Projects with sub-INR 3.00 tariffs face serious viability challenges and a real risk of abandonment. It was to be hoped that increase in tender issuance would ease competitive pressure on developers and offer financial respite for long-term health of the sector. But the state authorities including DISCOMs seem to be detached from financial reality. Indeed, MNRE and other authorities have informally indicated multiple times that any increase in tariffs will not be tolerated.

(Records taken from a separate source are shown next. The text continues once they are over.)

Lemma py_range_snoc (a b : Z) :
  a <= b -> py_range a (b + 1) = py_range a b ++ [b].
Proof.
  intros Hab; unfold py_range.
  replace (Z.to_nat (b + 1 - a)) with (S (Z.to_nat (b - a))) by lia.
  rewrite seq_S, map_app; cbn [map Nat.add]; do 2 f_equal; lia.
Qed.

Lemma last_start (starts : list Z) (s : Z) (start : option Z) :
  fold_left (fun _ s => Some s) (starts ++ [s]) start = Some s.
Proof. now rewrite fold_left_app. Qed.

(** X11: on a view whose pixels are all the same, within reach
    ([round(indent * h) >= 1]), no start is found and no center is taken:
    the border is 0 after one iteration, and [start] is left at
    [round(indent * h)], the last value tested. *)
Theorem flat_view_border (v : Z) (fuel : nat) (cfg : config) (rot : array)
    (h w : Z) (start : option Z) :
  all_pixels (eq v) rot ->
  1 <= reach cfg h ->
  detect (S fuel) cfg rot h w 0 start = Ok (0, Some (reach cfg h)).
Proof.
  intros Hrot HR; rewrite detect_S.
  rewrite (find_start_flat v) by exact Hrot; cbn [bind].
  rewrite py_range_snoc, last_start by lia.
  cbn [read_local bind].
  rewrite (find_subborder_flat v) by exact Hrot; reflexivity.
Qed.

Lemma flat_view_border_witness :
  detect 1 default_config (blank 7 4 4) 4 4 0 None
  = Ok (0, Some (reach default_config 4)).
Proof.
  apply (flat_view_border 7 0 default_config (blank 7 4 4) 4 4 None).
  - apply all_pixels_blank.
  - vm_compute; discriminate.
Defined.

(** ** The results of a scan *)

Lemma scan_frame_shape {rng : Type} `{RandomSource rng}
    (fuel : nat) (cfg : config) (arr : array) (g g' : rng)
    (borders : list Z) :
  scan_frame fuel cfg arr g = (Ok borders, g') ->
  length borders = 4%nat /\ Forall (fun b => 0 <= b) borders.
Proof.
  unfold scan_frame; intros E.
  apply scan_sides_range in E; [| exact I].
  split.
  - now rewrite <- (Forall2_length E).
  - clear -E; induction E as [| side b sides bs Hb _ IH]; constructor;
      [lia | exact IH].
Qed.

The heavy-handed attitude of DISCOMs and arbitrary cancellation of tenders is a very negative development. It raises the risk of more tender cancellations by other DISCOMs and would potentially slow down project allocations even further. The developers, on their part, face increases in bidding cost, which would in the end need to be passed back to the DISCOMs. The cancellation is also a reminder of how MNRE’s proposed change in law relief for duties may come unstuck because of uncooperative DISCOMs and protracted legal disputes.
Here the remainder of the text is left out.